Listed entries section start
(* ===== verification/PageHeap.v ===== *)
(** * kernel/lib/heap.cc: the debugging heap with guard pages

    Each block is a mapping of its own, placed so that it ends at a page that
    cannot be accessed.  What is filled with patterns is the operation's
    answer beside the block: address, pattern and length of each fill.
    mprotect with PROT_NONE is a parameter.  madvise, which only brings pages
    in early, has no effect here. *)

From stdpp Require Import base tactics list numbers option.
From S2P Require Import Prelude Regions KernelHeap KernelHeapRep KernelHeapArena KernelHeapSafe.

#[local] Open Scope Z_scope.

Class VmProtect (V : Type) := { vm_mprotect_none : Z → Z → V → V }.

Section pageheap.
Context {V : Type} {Hvm : Vm V} {Hprot : VmProtect V}.
Abbreviation KH := (M (heapimpl_t V)).
Abbreviation fill := (Z * Z * Z)%type.

Definition mprotect_none (p n : Z) : KH unit := modify (λ s, set_vm (vm_mprotect_none p n (vm s)) s).

(** The sizes: of the block with its header, of the pages it is in, and the
    offset of the guard page behind them *)
Definition page_block (n : Z) : Z := u64 (Z.land (u64 (n + 15)) (u64 (-16)) + HDR_SIZE).
Definition page_reserve (n : Z) : Z := Z.land (u64 (page_block n + PAGESIZE - 1)) (u64 (- PAGESIZE)).
Definition page_alloc (n : Z) : Z := u64 (page_reserve n + PAGESIZE * 2).
Definition page_end_guard (n : Z) : Z := u64 (page_alloc n - PAGESIZE).

Definition pageheap_alloc (exact_size : Z) : KH (Z * list fill) :=
  let size := page_block exact_size in
  let end_guard := page_end_guard exact_size in
  blk ← mmap (page_alloc exact_size);
  mprotect_none blk PAGESIZE;;
  mprotect_none (u64 (blk + end_guard)) PAGESIZE;;
  let hdr := u64 (blk + u64 (end_guard - size)) in
  kassert (Z.land (u64 (hdr + HDR_SIZE)) 15 =? 0);;
  heap ← gets KernelHeap.id;
  store_hdr hdr (Hdr size HEAP_BLK_TYPE_USED heap);;
  mret (u64 (hdr + HDR_SIZE),
    [(u64 (blk + PAGESIZE), 0xFB, u64 (hdr - u64 (blk + PAGESIZE)));
     (u64 (hdr + HDR_SIZE + exact_size), 0xFA, u64 (hdr + size - (hdr + HDR_SIZE + exact_size)));
     (u64 (hdr + HDR_SIZE), 0xF0, exact_size)]).

(** calloc's memset follows the fills of the allocation *)
Definition pageheap_calloc (num size : Z) : KH (Z * list fill) :=
  let num := u64 (num * size) in
  '(blk, fills) ← pageheap_alloc num;
  mret (blk, fills ++ [(blk, 0, num)]).

Definition pageheap_free (block : Z) : KH unit :=
  let hdr := u64 (block - HDR_SIZE) in
  h ← load_hdr hdr;
  kassert (sig1 h =? HEAP_BLK_TYPE_USED);;
  heap ← gets KernelHeap.id;
  kassert (heap_id h =? heap);;
  let st := Z.land hdr (u64 (- PAGESIZE)) in
  mprotect_none st (u64 (u64 (hdr + size_next h) - st)).

(** The copy's destination, source and length come with the answer, which is
    [block] and not where the copy went. *)
Definition pageheap_realloc (block size : Z) : KH (Z * option (Z * Z * Z)) :=
  if block =? 0 then '(p, _) ← pageheap_alloc size; mret (p, None)
  else if size =? 0 then pageheap_free block;; mret (0, None)
  else
    let hdr := u64 (block - HDR_SIZE) in
    h ← load_hdr hdr;
    heap ← gets KernelHeap.id;
    kassert (heap_id h =? heap);;
    '(other, _) ← pageheap_alloc size;
    h ← load_hdr hdr;
    mret (block, Some (other, block, u64 (size_next h - HDR_SIZE))).

Definition heap_get_block_heap_id (thread_cpu_number block : Z) : KH Z :=
  if block =? 0 then mret thread_cpu_number else h ← load_hdr (u64 (block - HDR_SIZE)); mret (heap_id h).

(** ** The sizes *)
Lemma page_sizes n : 0 ≤ n < 2 ^ 62 →
  page_block n = HDR_SIZE + 16 * ((n + 15) / 16)
  ∧ page_block n mod 16 = 0
  ∧ page_reserve n = PAGESIZE * ((page_block n + (PAGESIZE - 1)) / PAGESIZE)
  ∧ page_alloc n = page_reserve n + 2 * PAGESIZE ∧ page_end_guard n = page_reserve n + PAGESIZE
  ∧ page_block n ≤ page_reserve n < page_block n + PAGESIZE ∧ page_reserve n < 2 ^ 63.
Proof.
  intros Hn. assert (page_block n = HDR_SIZE + 16 * ((n + 15) / 16)) as Hb.
  { unfold page_block. rewrite (u64_small (n + 15)) by lia. change (u64 (-16)) with (u64 (- 2 ^ 4)).
    rewrite land_neg_pow2 by lia. change (2 ^ 4) with 16. unfold HDR_SIZE.
    rewrite u64_small by (Z.div_mod_to_equations; lia). lia. }
  assert (n + HDR_SIZE ≤ page_block n < n + HDR_SIZE + 16) as Hr by (rewrite Hb; Z.div_mod_to_equations; lia).
  assert (page_reserve n = PAGESIZE * ((page_block n + (PAGESIZE - 1)) / PAGESIZE)) as Hp.
  { unfold page_reserve. change (- PAGESIZE) with (- 2 ^ 12). unfold HDR_SIZE, PAGESIZE in *. rewrite (u64_small (_ - 1)) by lia.
    rewrite land_neg_pow2 by lia. change (2 ^ 12) with 4096. do 2 f_equal. lia. }
  assert (page_block n ≤ page_reserve n < page_block n + PAGESIZE) as Hpr
    by (rewrite Hp; unfold PAGESIZE; Z.div_mod_to_equations; lia).
  unfold HDR_SIZE, PAGESIZE in *. split; [done|]. split.
  { rewrite Hb. apply Z.mod_divide; [done|]. exists (1 + (n + 15) / 16). lia. }
  split; [done|].
  assert (page_alloc n = page_reserve n + 2 * 4096) as Ha by (unfold page_alloc, PAGESIZE; rewrite u64_small; lia).
  split; [done|]. split; [|lia]. unfold page_end_guard, PAGESIZE. rewrite Ha, u64_small; lia.
Qed.

Section laws.
Context {Hlaws : VmLaws V}.

(** A block of the page heap: [blk] is its mapping, [p] the block *)
Record guarded (blk p n : Z) : Prop := {
  guarded_aligned : p mod 16 = 0;
  guarded_front : blk + PAGESIZE ≤ p - HDR_SIZE;
  guarded_end : let guard := blk + PAGESIZE + page_reserve n in p + n ≤ guard < p + n + 16
}.

(** Kernel page heap: an allocation whose mapping succeeds returns.  The block and its
    header lie between two pages that are made inaccessible, the block is
    16-byte aligned and ends less than 16 bytes before the second of them,
    the header tells its size and its heap, and the fills are exactly the
    rest of the pages and the block, in the pattern that tells them apart. *)
Theorem pageheap_alloc_guarded s n blk v :
  0 ≤ n < 2 ^ 62 → vm_mmap (page_alloc n) (vm s) = (blk, v) → blk ≠ MAP_FAILED →
  ∃ p, let guard := blk + PAGESIZE + page_reserve n in
    guarded blk p n
    ∧ pageheap_alloc n s = Done ((p,
        [(blk + PAGESIZE, 0xFB, p - HDR_SIZE - (blk + PAGESIZE)); (p + n, 0xFA, guard - (p + n)); (p, 0xF0, n)]),
        put_hdr (p - HDR_SIZE) (Hdr (guard - (p - HDR_SIZE)) HEAP_BLK_TYPE_USED (KernelHeap.id s))
          (set_vm (vm_mprotect_none guard PAGESIZE (vm_mprotect_none blk PAGESIZE v)) s)).
Proof.
  intros Hn Hm Hok. destruct (page_sizes n Hn) as (Hb & Hb16 & Hr & Ha & Hg & Hbr & Hr63).
  assert (0 ≤ page_block n) as Hb0 by (rewrite Hb; unfold HDR_SIZE; Z.div_mod_to_equations; lia).
  assert (page_alloc n mod PAGESIZE = 0) as Hpg.
  { rewrite Ha, Hr. apply Z.mod_divide; [done|]. eexists (_ + 2). rewrite Z.mul_add_distr_r, (Z.mul_comm PAGESIZE). reflexivity. }
  assert (0 < page_alloc n) as Hpos by (rewrite Ha; unfold PAGESIZE in *; lia).
  destruct (vm_mmap_new _ _ _ _ Hpos Hpg Hm Hok) as (Hp0 & Hpa & Htop & _).
  rewrite Ha in Htop. unfold VM_TOP in Htop.
  set (hdr := blk + PAGESIZE + page_reserve n - page_block n).
  assert (hdr mod 16 = 0) as Hal.
  { apply Z.mod_divide in Hpa as [q Hq]; [|done]. apply Z.mod_divide in Hb16 as [q' Hq']; [|done].
    apply Z.mod_divide; [done|]. unfold hdr, PAGESIZE in *.
    exists (q * 256 + 256 + 256 * ((page_block n + (4096 - 1)) / 4096) - q'). lia. }
  exists (hdr + HDR_SIZE). assert ((hdr + HDR_SIZE) mod 16 = 0) as Hal' by (rewrite Z.add_mod, Hal by done; done).
  assert (n + HDR_SIZE ≤ page_block n < n + HDR_SIZE + 16) as Hnb by (rewrite Hb; Z.div_mod_to_equations; lia).
  cbv zeta. split; [split; [done|unfold hdr; lia|unfold hdr; lia]|].
  unfold pageheap_alloc, mmap. rewrite Hg. unfold mbind at 1, M_bind at 1. rewrite Hm. unfold mprotect_none. run.
  unfold PAGESIZE, HDR_SIZE in *.
  rewrite (u64_small (_ - page_block n)), (u64_small (blk + (_ - _))), (u64_small (blk + (_ + _))) by lia.
  replace (blk + (page_reserve n + 4096 - page_block n)) with hdr by (unfold hdr; lia).
  replace (blk + (page_reserve n + 4096)) with (blk + 4096 + page_reserve n) by lia.
  assert (hdr + page_block n = blk + 4096 + page_reserve n) as Hend by (unfold hdr; lia).
  assert (0 < hdr) by (unfold hdr; lia).
  unwrap. change 15 with (2 ^ 4 - 1) at 1. rewrite land_low_mask by done. change (2 ^ 4) with 16. rewrite Hal'.
  rewrite (bind_done _ _ _ _ _ (kassert_run (0 =? 0) _ eq_refl)). run.
  rewrite (bind_done _ _ _ _ _ (store_hdr_run hdr _ _ ltac:(lia))). unfold mret, M_ret.
  replace (hdr + 16 - 16) with hdr by lia. replace (blk + 4096 + page_reserve n - hdr) with (page_block n) by lia.
  replace (blk + 4096 + page_reserve n - (hdr + 16 + n)) with (hdr + page_block n - (hdr + 16 + n)) by lia. done.
Qed.

(** Giving the block back makes every page of it inaccessible, up to the
    guard page. *)
Lemma pageheap_free_protects s blk p n :
  0 < blk → blk mod PAGESIZE = 0 → 0 ≤ n → blk + PAGESIZE + page_reserve n < 2 ^ 64 → guarded blk p n →
  let guard := blk + PAGESIZE + page_reserve n in
  hdrs s (p - HDR_SIZE) = Hdr (guard - (p - HDR_SIZE)) HEAP_BLK_TYPE_USED (KernelHeap.id s) →
  ∃ st, blk + PAGESIZE ≤ st ≤ p - HDR_SIZE ∧ st mod PAGESIZE = 0
    ∧ pageheap_free p s = Done (tt, set_vm (vm_mprotect_none st (guard - st) (vm s)) s).
Proof.
  intros Hblk Hpg Hn Htop [Hal Hfront Hend] guard Hh. cbv zeta in Hend. fold guard in Hend, Htop.
  unfold pageheap_free. unfold HDR_SIZE in *. rewrite (u64_small (p - 16)) by (unfold PAGESIZE in *; lia).
  rewrite (bind_done _ _ _ _ _ (load_hdr_run (p - 16) s ltac:(unfold PAGESIZE in *; lia))), Hh. simpl.
  rewrite (bind_done _ _ _ _ _ (kassert_run true s eq_refl)). run.
  rewrite Z.eqb_refl, (bind_done _ _ _ _ _ (kassert_run true s eq_refl)).
  change (- PAGESIZE) with (- 2 ^ 12). rewrite land_neg_pow2 by (unfold PAGESIZE in *; lia). change (2 ^ 12) with 4096.
  exists (4096 * ((p - 16) / 4096)). apply Z.mod_divide in Hpg as [q Hq]; [|done]. unfold PAGESIZE in *.
  replace (p - 16 + (guard - (p - 16))) with guard by lia. rewrite (u64_small guard) by lia.
  split; [Z.div_mod_to_equations; lia|]. split; [rewrite Z.mul_comm; by apply Z.mod_mul|].
  rewrite u64_small by (Z.div_mod_to_equations; lia). done.
Qed.
End laws.

(** Realloc answers the block it was given, not the copy it made: the old
    block is still the one in use, and the new one is lost. *)
Lemma pageheap_realloc_keeps_old s block n r copy s' :
  block ≠ 0 → n ≠ 0 → pageheap_realloc block n s = Done ((r, copy), s') → r = block.
Proof.
  intros Hb Hn. unfold pageheap_realloc. destruct (Z.eqb_spec block 0), (Z.eqb_spec n 0); [done..|].
  unfold mbind, M_bind. intros Hrun. repeat case_match; unfold mret, M_ret in *; by simplify_eq.
Qed.
End pageheap.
Listed entries section end
- Exercise goal -
For this task, copy every line of the material in which "header" appears.

- Answer below -
(** The sizes: of the block with its header, of the pages it is in, and the
    header lie between two pages that are made inaccessible, the block is
    the header tells its size and its heap, and the fills are exactly the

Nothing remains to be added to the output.